Reasonableness of fees
Wall Street argues the trial court’s fee award was unreasonable in light of the
duplicative nature of All Star’s work preparing for arbitration and the trial de novo. Our
review is for abuse of discretion. Berryman v. Metcalf, 177 Wn. App. 644, 656-57, 312
P.3d 745 (2013).
The trial court did not abuse its discretion. The court made minimally sufficient
findings, supporting its award in the face of Wall Street’s claim of duplicative work.
The trial court found the work by All Star’s counsel to be reasonable and necessary. This
adequately addressed Wall Street’s arguments. Indeed, anyone who has had to retry a case
knows that preparation can be extensive. The trial court’s fee award was not an abuse of
discretion.
18 No. 37512-9-III Wall St. Apartments, LLC v. All Star Prop. Mgmt., LLC
Public policy
Finally, Wall Street attempts to argue the award of attorney fees was contrary to
public policy because All Star engaged in wrongdoing at trial. Wall Street’s argument
appears to assume that it has prevailed against All Star. It has not. The record does not
support Wall Street’s public policy claim.
APPELLATE ATTORNEY FEES
Both parties request attorney fees on appeal. We award fees to All Star.5
RAP 18.1(a) allows a party to recover attorney fees or expenses incurred on appeal,
so long as applicable law permits such a recovery. Under former MAR 7.3, a party who
requested trial de novo after mandatory arbitration and fails to improve their position
on appeal to the Court of Appeals must pay the other party’s reasonable attorney fees.

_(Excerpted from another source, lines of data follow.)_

(** What the system and Pillow do for the application's overlay. *)
Class Overlay : Type := {
  overlay : Type;
  os_path_exists : string -> bool;
  Image_open : string -> Exc overlay;
  overlay_width : overlay -> Z;
  overlay_height : overlay -> Z;
  (* [resize((w, h), Image.LANCZOS)] *)
  Image_resize : overlay -> Z * Z -> Exc overlay;
  (* the pixels in mode RGBA, after [convert] when the mode is another *)
  overlay_rgba : overlay -> Exc Image
}.

Section WithOverlay.
Context {OV : Overlay}.

(** [int(n * scale)] *)
Definition scaled (n : Z) (scale : PyFloat.float) : Exc Z :=
  (let! f := PyFloat.int_mul n scale in PyFloat.to_int f)%exc.

(** [WatermarkApp._apply_image_watermark] *)
Definition _apply_image_watermark (app : App) (img : Image) : Exc (Image * App) :=
  let watermark_path := watermark_image_path app in
  if (String.eqb watermark_path EmptyString || negb (os_path_exists watermark_path))%bool
  then Ret (img, app)
  else
    (let! wm_img := Image_open watermark_path in
     let! scale := PyFloat.truediv (watermark_image_size_slider app) 100 in
     let! wm_width := scaled (overlay_width wm_img) scale in
     let! wm_height := scaled (overlay_height wm_img) scale in
     let! wm_img1 := Image_resize wm_img (wm_width, wm_height) in
     let opacity := watermark_image_opacity_slider app in
     let! wm_rgba := overlay_rgba wm_img1 in
     let! lut := build_lut opacity range256 in
     let wm := point_alpha lut wm_rgba in
     let margin := margin_spin app in
     let! pos := _calculate_watermark_position app (width img) (height img)
                   wm_width wm_height margin in
     let '((x, y), app') := pos in
     let result := Image_new (size img)
                     (Byte.xff, Byte.xff, Byte.xff, Byte.x00) in
     let result1 := paste result img (0, 0) None in
     let result2 := paste result1 wm (x, y) (Some wm) in
     Ret (result2, app'))%exc.

End WithOverlay.


End Gui.

(** ** The words of the specification, for comparison *)

(** The first whitespace-delimited token of a string: what is left of
    the string after its leading whitespace, up to the next whitespace
    character. *)
Fixpoint take_token (s : string) : string :=
  match s with
  | EmptyString => EmptyString
  | String c s' =>
      if PyStr.is_space c then EmptyString else String c (take_token s')
  end.

Definition spec_first_whitespace_token (s : string) : string :=
  take_token (PyStr.lstrip s).

(** A tag value from which [extract_exif_date] takes no date: one that
    is false, or neither text nor bytes. *)
Definition no_date_value (v : pyval) : Prop :=
  truthy v = false \/ (exists n, v = PyInt n) \/ (exists t, v = PyObject t).

(** A tag value that is present with the text [s]: a text that is not
    empty, or bytes that are not empty and decode to [s]. *)
Definition tag_gives {RT : Runtime} (v : pyval) (s : string) : Prop :=
  (v = PyStr s /\ s <> EmptyString)
  \/ (exists b, v = PyBytes b /\ b <> [] /\ bytes_decode b = Ret s).

(** A tag value that is passed over like an absent tag: one from which
    no date is taken, or bytes that do not decode. *)
Definition tag_passed_over {RT : Runtime} (v : pyval) : Prop :=
  no_date_value v
  \/ (exists b e, v = PyBytes b /\ bytes_decode b = Raise e).

(** A raster whose rows agree with its size. *)
Definition wf_image (im : Gui.Image) : Prop :=
  length (Gui.rows im) = Z.to_nat (Gui.height im)
  /\ Forall (fun r => length r = Z.to_nat (Gui.width im)) (Gui.rows im).

(** The colours of a raster, without its alpha. *)
Definition colours (im : Gui.Image) : list (list (Byte.byte * Byte.byte * Byte.byte)) :=
  map (map (fun p : Gui.pixel => fst p)) (Gui.rows im).

(** A file system in which every entry lies in a directory. *)
Definition fs_wf (fs : gmap (list string) Fs.kind) : Prop :=
  forall p k, fs !! p = Some k -> Fs.kind_of fs (PyPath.parent p) = Some Fs.Dir.

Definition is_warning (m : message) : Prop :=
  match m with
  | WarnFont _ _ | WarnColor _ => True
  | _ => False
  end.

(** A computation that leaves the file system alone and prints nothing
    but warnings. *)
Definition warns_only {A : Type} (c : M A) : Prop :=
  forall w r w', c w = (r, w') ->
    fs w' = fs w
    /\ exists msgs : list message,
         stdout w' = (stdout w ++ msgs)%list /\ Forall is_warning msgs.

(** ** Sample data *)

Module Sample.
Definition app_custom_off_image : Gui.App :=
  {| Gui.last_position := "custom_900_-20";
     Gui.preview_label_width := 800; Gui.preview_label_height := 600;
     Gui.margin_spin := 12; Gui.watermark_image_path := "";
     Gui.watermark_image_size_slider := 50; Gui.watermark_image_opacity_slider := 100;
     Gui.output_format_combo := "JPEG"; Gui.keep_name_radio := true;
     Gui.add_prefix_radio := false; Gui.add_suffix_radio := false;
     Gui.prefix_edit := "wm_"; Gui.suffix_edit := "_watermarked" |}.

Definition app_custom_bad_tag : Gui.App :=
  {| Gui.last_position := "custom_12_";
     Gui.preview_label_width := 0; Gui.preview_label_height := 600;
     Gui.margin_spin := 12; Gui.watermark_image_path := "";
     Gui.watermark_image_size_slider := 50; Gui.watermark_image_opacity_slider := 100;
     Gui.output_format_combo := "JPEG"; Gui.keep_name_radio := true;
     Gui.add_prefix_radio := false; Gui.add_suffix_radio := false;
     Gui.prefix_edit := "wm_"; Gui.suffix_edit := "_watermarked" |}.

(** A standard library whose date parser rejects every string and whose
    decoder is given ASCII bytes, on a system that refuses nothing. *)
Definition runtime : Runtime :=
  {| bytes_decode := fun b => Ret (string_of_list_byte b);
     strptime := fun _ _ => Raise ValueError;
     stat_error := fun _ => None;
     listdir_error := fun _ => None;
     mkdir_error := fun _ => None;
     stdout_error := fun _ => None |}.

Definition exif_of (value : string) : gmap Z pyval :=
  {[ Cli.EXIF_TAG_DATETIME_ORIGINAL := PyStr value ]}.

(** A Pillow whose images are their EXIF reading: the file
    [broken.jpg] does not decode, [nodate.jpg] has no EXIF tags, every
    other file was taken on 2023-11-05. *)
Definition pillow : Pillow :=
  {| image := Exc (gmap Z pyval);
     font := unit;
     Image_open := fun p =>
       if String.eqb (PyPath.name p) "broken.jpg" then Raise (LibraryError 1)
       else if String.eqb (PyPath.name p) "nodate.jpg" then Ret (Ret ∅)
       else Ret (Ret (exif_of "2023:11:05 14:22:10"));
     Image_getexif := fun im => im;
     Image_mode := fun _ => "RGB";
     Image_size := fun _ => (800, 600);
     Image_convert := fun im _ => Ret im;
     Image_encode := fun _ _ _ => Ret tt;
     ImageColor_getrgb := fun _ => Ret [255; 255; 255];
     ImageFont_truetype := fun _ _ => Ret tt;
     ImageFont_load_default := Ret tt;
     ImageDraw_textbbox := fun _ _ _ _ => Ret (0, 0, 100, 40);
     ImageDraw_text := fun im _ _ _ _ => Ret im |}.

Given our agreement with the trial court’s rulings, Wall Street has, on appeal, again failed
to improve its position. As a result, All Star is entitled to an award of reasonable attorney
fees.
5 Wall Street’s fee request lacks factual or legal support.
19 No. 37512-9-III Wall St. Apartments, LLC v. All Star Prop. Mgmt., LLC
CONCLUSION
The orders on appeal are affirmed. All Star is awarded reasonable attorney fees,
subject to compliance with RAP 18.1(d).
A majority of the panel has determined this opinion will not be printed in the
Washington Appellate Reports, but it will be filed for public record pursuant to RCW
2.06.040.
_____________________________ Pennell, J.
WE CONCUR:
_____________________________ Lawrence-Berrey, A.C.J.
_____________________________ Fearing, J.